A patient, “Oliver James Smith,” calls up his clinic and asks about an appointment he had last week. The receptionist looks up his name in the system but nothing comes back.
She tries again, this time searching under recent appointments for the surname “Smith” and comes back with a single result for “Oliver J Smith”.
The appointment was for the correct day and the patient’s date of birth matches. She answers Oliver James’s questions.

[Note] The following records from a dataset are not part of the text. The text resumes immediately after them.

(** X16.  Whenever the normalizer returns, on any body at all, the result has
    the same fields in the same order as the body: only the values of
    [from_time] and [to_time] inside a [summary.move] and inside the sections
    of type ['move'] can differ.  In particular every top-level field but
    [items] is returned as it is, and [items] keeps its length. *)
Theorem normalizer_frame (rt : Runtime) (data data' : Value) :
  Transit.transform rt data = Ok data' ->
  body_frame data data' /\
  (forall k, (k =?s lit "items") = false -> Get_opt data' k = Get_opt data k) /\
  (forall items, Get_opt data (lit "items") = VArr items ->
                 exists items', Get_opt data' (lit "items") = VArr items'
                                /\ Forall2 item_frame items items'
                                /\ List.length items' = List.length items).
Proof.
  intros H. pose proof (transform_frame rt data data' H) as F.
  split; [exact F|].
  destruct F as [-> | (o & o' & -> & -> & Hrel)].
  - split; [reflexivity|]. intros items E. exists items. repeat split; [exact E|].
    clear. induction items; constructor; [left; reflexivity | assumption].
  - split.
    + intros k Hk. simpl. pose proof (props_rel_lookup _ o o' k Hrel) as L.
      unfold at_prop in L. rewrite Hk in L.
      destruct (lookup k o), (lookup k o'); try contradiction; [exact L | reflexivity].
    + intros items E. simpl in E |- *.
      pose proof (props_rel_lookup _ o o' (lit "items") Hrel) as L.
      unfold at_prop in L. change (lit "items" =?s lit "items") with true in L.
      cbv iota in L.
      destruct (lookup (lit "items") o) as [x|]; [|discriminate]. subst x.
      destruct (lookup (lit "items") o') as [x'|]; [|contradiction].
      destruct L as [-> | (l & l' & [= <-] & -> & HF)].
      * exists items. repeat split.
        clear. induction items; constructor; [left; reflexivity | assumption].
      * exists l'. repeat split; [exact HF|].
        symmetry. exact (Forall2_length HF).
Qed.

Lemma normalizer_frame_witness :
  Transit.transform sample_runtime body_with_array_time
  = Ok body_with_array_time_normalized /\
  body_frame body_with_array_time body_with_array_time_normalized /\
  Get_opt body_with_array_time_normalized (lit "unit") = str "wgs84".
Proof.
  split; [reflexivity|].
  destruct (normalizer_frame sample_runtime body_with_array_time
              body_with_array_time_normalized eq_refl) as (F & Hk & _).
  split; [exact F|]. exact (Hk (lit "unit") eq_refl).
Defined.

(** ** The catalogues and the dispatchers *)

Lemma is_string_typeof (v : Value) :
  is_string v = TypeTag_eqb (typeof v) TString.
Proof. now destruct v. Qed.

If this were SQL, the query would look something like this:
select * from Patient, Encounter
where Patient.id = Encounter.subject.resource and Patient.name = 'smith'
order by Encounter.meta.lastUpdated desc
In FHIR we build a query that goes from Encounter to Patient via the Encounter’s subject resource reference. It looks like this:
/Encounter/
?subject.name=smith
&_include=Encounter:subject
&_sort=-_lastUpdated
In plain English this says: give me all the Encounters and associated Patients where the Encounter subject (the Patient) has the name “smith”, and sort the results in descending order by recently updated.
Here’s the query for real: https://hapi.fhir.org/baseR4/Encounter/?subject.name=smith&_include=Encounter:subject&_sort=-_lastUpdated
If you come from an SQL background, FHIR queries can appear verbose and difficult to understand. Break them down parameter by parameter, and the complexity disappears.